Supprimer les zones à faibles émissions pourrait avoir un fort coût. Selon une note de la Direction générale du Trésor, révélée début avril, l’abrogation des zones à faibles émissions (ZFE) serait passible de sanctions de la part de l’Europe, a partagé Le Parisien. Voilà une nouvelle qui ne devrait pas arranger la décision d’une majorité des députés présents à l’Assemblée nationale leur du vote mercredi 28 mai, qui divise déjà dès le lendemain de l’abrogation.

Si la ministre de la Transition écologique, Agnès Pannier-Runacher, parle d’une décision « regrettable », son collègue à l'Économie pourrait témoigner d’une manière un peu plus convaincante sa désolation après la suppression des ZFE au sein des grandes villes. La raison ? Le coût extrêmement élevé des sanctions possibles en cas d’abrogation de ces zones à faibles émissions, qui a sans doute été oublié au moment du vote des députés RN et LR, à l’initiative du texte.

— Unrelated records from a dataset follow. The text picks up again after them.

(** C36: An agent whose credential is no longer known heals itself.  When the registry
    rejects the stored credential and the agent was started with a token that can still be
    exchanged, two iterations of its loop are enough, if nothing fails: it has registered,
    the credential it holds is that of the token's server, the server is shown online, the
    agents of the other servers are untouched, and, unless the file could not be written,
    the new identity is on the disk.  The loop then goes on. *)
Theorem agent_heals hasProber opts srv p :
  agwf (w_db (pr_ctl p)) → redeemable_token (op_RegistrationToken opts) srv (w_db (pr_ctl p)) →
  fresh_registration (w_db (pr_ctl p)) → st_Credential (pr_ident p) ≠ "" →
  (∀ a, a ∈ agents (w_db (pr_ctl p)) → ag_CredentialHash a ≠ hashToken (st_Credential (pr_ident p))) →
  ∃ p' row n, heartbeatLoop 2 hasProber opts p = (None, p') ∧
    row ∈ agents (w_db (pr_ctl p')) ∧ ag_ServerID row = srv ∧ ag_ID row = st_AgentID (pr_ident p') ∧
    ag_CredentialHash row = hashToken (st_Credential (pr_ident p')) ∧
    (∀ now, now - now_at n ≤ onlineWindow → Status (agentFromRow row) now = StatusOnline) ∧
    (∀ x, x ∈ agents (w_db (pr_ctl p)) → ag_ServerID x ≠ srv → x ∈ agents (w_db (pr_ctl p'))) ∧
    ((∀ k, m_mkdir k (op_DataDir opts) = None) → (∀ k, m_write k = Written) → pr_file p' = Some (marshal_state (pr_ident p'))).
Proof.
  intros G Htok Hf Hcred Hun.
  cut (iwp (heartbeatLoop 2 hasProber opts) (λ r p', r = None ∧ ∃ row n,
    row ∈ agents (w_db (pr_ctl p')) ∧ ag_ServerID row = srv ∧ ag_ID row = st_AgentID (pr_ident p') ∧
    ag_CredentialHash row = hashToken (st_Credential (pr_ident p')) ∧
    (∀ now, now - now_at n ≤ onlineWindow → Status (agentFromRow row) now = StatusOnline) ∧
    (∀ x, x ∈ agents (w_db (pr_ctl p)) → ag_ServerID x ≠ srv → x ∈ agents (w_db (pr_ctl p'))) ∧
    ((∀ k, m_mkdir k (op_DataDir opts) = None) → (∀ k, m_write k = Written) → pr_file p' = Some (marshal_state (pr_ident p')))) p).
  { unfold iwp. destruct (heartbeatLoop 2 hasProber opts p) as [r p']. cbn [fst snd]. intros (-> & row & n & Hall). by exists p', row, n. }
  unfold heartbeatLoop. cbn [loop]. apply iwp_bind, (iwp_beat_rejected _ _ srv); [done..|].
  intros p1 i r t a Hi Hreg Hid Hc Hfile.
  destruct (registered_members _ _ _ _ _ _ G Hreg) as (G1 & Has & Haid & Hah & Hne & Hin & Hth & Hmem).
  assert (rt_ServerID t = srv) as Hs.
  { destruct Htok as (_ & t' & Hin' & Hh' & Hs' & _). rewrite <- Hs'. f_equal. rewrite Hi in Hth.
    apply (NoDup_map_inj rt_TokenHash (registration_tokens (w_db (pr_ctl p)))); [apply G|done|done|congruence]. }
  apply iwp_bind, (iwp_beat_accepted _ _ _ a); [done|by rewrite Hc|apply Hmem; by left|by rewrite Hc|].
  intros p2 m n I2 F2 Hrow Hothers. apply iwp_ret. split; [done|]. exists (ag_beat m (now_at n) a), n.
  split; [done|]. split; [simpl; congruence|]. split; [simpl; congruence|]. split; [simpl; congruence|].
  split; [intros now; apply Status_online|]. split; [|by rewrite F2, I2].
  intros x Hx Hxs. apply Hothers; [apply Hmem; right; split; [done|congruence]|]. intros ->. by rewrite Has, Hs in Hxs.
Qed.
End Healing.
Lemma validateImageRef_normal_applied :
  validateImageRef " nginx " = inr "nginx:latest" ∧ tagged "nginx:latest" = true ∧ validateImageRef "nginx:latest" = inr "nginx:latest".
Proof.
  split; [vm_compute; reflexivity|].
  destruct (validateImageRef_normal " nginx " "nginx:latest" eq_refl) as (_ & _ & _ & Ht & _ & Hn).
  split; [exact Ht|]. apply Hn. vm_compute. discriminate.
Defined.

Lemma previewRouteKey_separates_applied :
  previewRouteKey svc_git 5 "feature/a" = previewRouteKey svc_git 5 "feature/b" ∧ (0 < 5 → 0 < 5 → 5 = 5).
Proof.
  split; [vm_compute; reflexivity|].
  refine (proj2 (previewRouteKey_separates svc_git svc_git 5 5 "feature/a" "feature/b" svc_git_uuid svc_git_uuid _ _ _));
    [lia|lia|vm_compute; reflexivity].
Defined.

Lemma CreateForService_queues_applied :
  runs (CreateForService alice create_web) (λ dep w', ∃ ws svc row,
    production_row svc_image the_server svc 9090 "" row ∧ dep = deploymentFromRow row ∧
    created_audited row "deployment.create" ws "alice" db0 (w_db w')) w0.
Proof.
  run_ok Hrun. destruct (CreateForService_queues alice create_web w0 a w' Hrun) as (ws & svc & row & _ & _ & Hp & Hd & Hc & _).
  exists ws, svc, row. exact (conj Hp (conj Hd Hc)).
Defined.

Lemma CreatePreview_queues_applied :
  runs (CreatePreview alice preview_7) (λ dep w', ∃ ws row,
    dp_RouteKey row ≠ dp_ServiceID row ∧ dep = deploymentFromRow row ∧
    created_audited row "deployment.preview" ws "alice" db0 (w_db w')) w0.
Proof.
  run_ok Hrun. destruct (CreatePreview_queues alice preview_7 w0 a w' wf_db0 Hrun)
    as (ws & svc & row & _ & _ & _ & _ & _ & Hd & Hk & Hc & _).
  exists ws, row. exact (conj Hk (conj Hd Hc)).
Defined.

Lemma Rollback_reproduces_applied :
  runs (RollbackToDeployment alice "dep-1") (λ dep _, ∃ target row,
    lookup_by dp_ID "dep-1" (deployments db0) = Some target ∧ rollback_row target row ∧ dep = deploymentFromRow row) w0.
Proof.
  run_ok Hrun. destruct (Rollback_reproduces alice "dep-1" w0 a w' Hrun) as (target & row & Hl & _ & Hr & Hd & _).
  exists target, row. exact (conj Hl (conj Hr Hd)).
Defined.

Lemma ReportDeployment_records_applied :
  runs (ReportDeployment healthy_report) (λ _ w', ∃ row',
    lookup_by dp_ID "dep-2" (deployments (w_db w')) = Some row' ∧ dp_Status row' = "running" ∧ dp_HostPort row' = 32770) w0.
Proof.
  run_ok Hrun. assert (a = tt) as -> by (by destruct a).
  destruct (ReportDeployment_records healthy_report w0 w' wf_db0 Hrun)
    as (srv & row & row' & evs & _ & _ & _ & _ & Hl & Hs & Hp & _).
  exists row'. split; [exact Hl|]. split; [exact Hs|]. rewrite Hp. reflexivity.
Defined.

Lemma switch_leaves_one_running_applied :
  runs (ReportDeployment healthy_report) (λ _ w',
    (∃ r, r ∈ deployments (w_db w') ∧ dp_ID r = "dep-2" ∧ dp_Status r = StatusRunning) ∧
    (∃ r, r ∈ deployments (w_db w') ∧ dp_ID r = "dep-1" ∧ dp_Status r = StatusSuperseded)) w0.
Proof.
  run_ok Hrun. assert (a = tt) as -> by (by destruct a).
  destruct (switch_leaves_one_running healthy_report w0 w' the_server dep_queued wf_db0 Hrun eq_refl eq_refl eq_refl) as (H1 & _ & H3).
  split; [exact H1|]. refine (H3 dep_running _ eq_refl eq_refl eq_refl _); [left|discriminate].
Defined.

Definition sync_web : SyncRoutesInput := mk_SyncRoutesInput the_agent the_secret [mk_ManagedRoute svc_image "dep-1" 32768].
Lemma SyncRoutes_verified_applied :
  runs (SyncRoutes sync_web) (λ out w', out = [mk_RouteOverride svc_image ["shop.example.com"]] ∧ w_db w' = db0 ∧
    NoDup (map ro_ServiceID out)) w0.
Proof.
  run_ok Hrun. split; [clear -Hrun; field_of Hrun|].
  destruct (SyncRoutes_verified sync_web w0 a w' Hrun) as (Hd & srv & _ & Hn & _). exact (conj Hd Hn).
Defined.

Lemma ExpirePreviews_counts_applied :
  runs (ExpirePreviews 100) (λ n w', n = 1 ∧ ∃ now, swept (expired (now - 100) db0) n db0 (w_db w')) w0.
Proof.
  run_ok Hrun. split; [clear -Hrun; field_of Hrun|]. exact (ExpirePreviews_counts 100 w0 a w' Hrun).
Defined.

Lemma teardown_retires_preview_applied :
  runs (ReportTeardownJob teardown_done) (λ _ w',
    ∀ r, r ∈ deployments (w_db w') → dp_RouteKey r = preview_key → dp_ServerID r = the_server →
      dp_Status r ∈ [StatusFailed; StatusSuperseded; StatusTornDown]) w0.
Proof.
  run_ok Hrun. assert (a = tt) as -> by (by destruct a).
  destruct (teardown_retires_preview teardown_done w0 w' wf_db0 Hrun eq_refl) as (t & Ht & Hr & _).
  injection Ht as <-. exact Hr.
Defined.

(** Two releases of one service and one of another, the latter with a custom host. *)
Definition some_routes : list managedRoute :=
  [mk_managedRoute "web" "dep-1" "c1" 32768 [] "" "" "";
   mk_managedRoute "api" "dep-3" "c3" 32770 ["Shop.Example.com."] "" "" "api-pr-5";
   mk_managedRoute "web" "dep-2" "c2" 32769 [] "" "" ""].
Definition the_caddy : caddyManager := mk_caddyManager "/etc/plorigo/Caddyfile" "example.com" 80 "localhost:2019".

Une suppression et des privations

Des sanctions financières seraient donc à prévoir de la part de Bruxelles, ou plutôt des privations. Pour obtenir certaines subventions du plan de relance européen de 2020 (dont le montant total pour l’hexagone se chiffre à 40 milliards d’euros), la France s’est engagée à mener une série d’actions, et notamment à créer des zones à faibles émissions de gaz à effet de serre.

En cas de non-respect de cet engagement, le versement des deux dernières tranches d’aides pourrait être remis en cause. La somme qui ne serait pas versée pourrait chiffrer à 3,3 milliards d’euros en 2025 et 6,1 milliards d’euros en 2026, selon la Direction générale du Trésor. Du Conseil d’État aussi, la France pourrait être sanctionnée. En interne donc, le Conseil d’État pourrait condamner le pays pour non-respect des seuils de pollution.